Misconceptions: NOTA and the RTR
After NOTA came into being, many were under the impression that it had the power to render elections void. This is partly due to media hype and partly due to a misunderstanding of the term itself. Many newspapers referred to NOTA as the Right to Reject (RTR).The Election Commission has pointed (here) out that there is a difference between NOTA as used in our country and the Right to Rejectin countries like Colombia and the UK.Through NOTA you are simply saying that you are dissatisfied with all the standing candidates, you are voting for none of the above. These votes are counted and even if the NOTA receives the majority of the votes, it doesn’t make a difference- the next highest vote wins the election. This effectively means that if a voter uses the ‘None of the Above Option’ on the EVM then his/her vote is counted but even if the majority votes go to NOTA the next highest vote receiving party will win. Fresh elections will not be held.RTR on the other hand means you are rejecting every candidate and if a majority (that is either more than 50% of the voters or more than the votes received by all candidates) vote RTR then there will be a fresh elections.
Significance of the NOTA
NOTA has been criticized for being ineffective in terms of actually cleansing politics. However, it would be wrong to term it completely useless. The motive behind it was that symbolically it tells political parties that what they are offering isn’t good enough, that it is high time we are presented with an opportunity to vote for clean, un-corrupt and qualified representatives to run the country. The SC in this judgment said it “would lead to a systemic change in polls and political parties will be forced to project clean candidates.” The introduction of NOTA can be viewed as the judicial reflection of the public’s desire to put moral pressure on political parties.

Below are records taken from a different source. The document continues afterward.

Lemma told_step now op db id : ¬ clears id op → told id db → told id (apply_group_op now op db).
Proof.
  intros Hc Ht. destruct op as [i n|i n|i|g u|g u|r|r|i|ids|i|op]; cbn [apply_group_op].
  - unfold CreateGroup. cbv zeta. by repeat case_match.
  - unfold RenameGroup. cbv zeta. by repeat case_match.
  - unfold DeleteGroup. by repeat case_match.
  - unfold AddGroupMember. by repeat case_match.
  - done.
  - unfold CreateAccessRule. cbv zeta. destruct (negb (target_ok r)); [apply (told_same id db); [done| |done]; cbn; lia|].
    destruct (setHolders _ _ _) as [db'|] eqn:E; [|apply (told_same id db); [done| |done]; cbn; lia]. apply set_holders_rules in E as [E1 E2].
    destruct Ht as [H1 H2]. cbn in E1, E2 |- *. split; [lia|]. rewrite E1. intros x [Hx| ->]%elem_snoc; [by apply H2|]. cbn. lia.
  - unfold UpdateAccessRule. cbv zeta. destruct (_ =? 0)%nat; [done|]. destruct (negb (target_ok r)); [done|].
    destruct (setHolders _ _ _) as [db'|] eqn:E; [|done]. apply set_holders_rules in E as [E1 E2]. cbn in E1, E2 |- *.
    eapply (told_update id db); [exact E1|exact E2|done| |done]. intros x Hx Hr. unfold is_rule in Hr. apply Z.eqb_eq in Hr. exfalso. apply Hc. cbn. lia.
  - unfold DeleteAccessRule. destruct (_ =? 0)%nat; [done|]. destruct Ht as [H1 H2]. split; [done|]. intros r [Hr _]%elem_filter. by apply H2.
  - unfold SetAccessRulesMatched. destruct ids as [|i ids]; [done|]. eapply (told_update id db); [done..| |done].
    intros r Hr [Hin _]%andb_true_iff. apply bool_decide_eq_true in Hin. exfalso. apply Hc. cbn. by rewrite <- Hr.
  - eapply (told_update id db); [done..| |done]. intros r _ _. cbn. by eexists.
  - done.
Qed.

Lemma told_run l db id : Forall (λ x, ¬ clears id x.2) l → told id db → told id (run_group_ops l db).
Proof.
  revert db. induction l as [|x l IH]; intros db; [done|]. intros [Hx Hl]%Forall_cons Ht. apply (IH _ Hl). by apply told_step.
Qed.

Moreover, as the Supreme Court hopes,NOTA might increase the participation in elections, as those who refrained from voting because they didn’t think any of the candidates deserved their vote now can push a button which reiterates the same. This also allows for the possibility of introducing compulsory voting in the future, which means the entire country will be represented.
Paving the way to RTR
Political analysts also see it as a positive advancement towards achieving RTR in our country. The AamAadmi Party is campaigning for this exactly(available here).The RTR brings with it its own set of problems and predicaments when it comes to holding fresh elections. Nonetheless, as a democratic country, it is unacceptable that people not be given a chance to refuse their representatives if they are considered to be unfit. The NOTA might not guarantee the birth of RTR in our country I believe it is an indication of the rising political consciousness of our country.
RTR is an absolute step and it seems that NOTA judgment is an indication that our country might soon be ready for it. The debate as to whether RTR is possible or even desired in a country such as ours is backed well on both sides with various social political and economic arguments. The point is however that if we find RTR desirable then the Supreme Court has shown that is ready to help bring about political and electoral reform.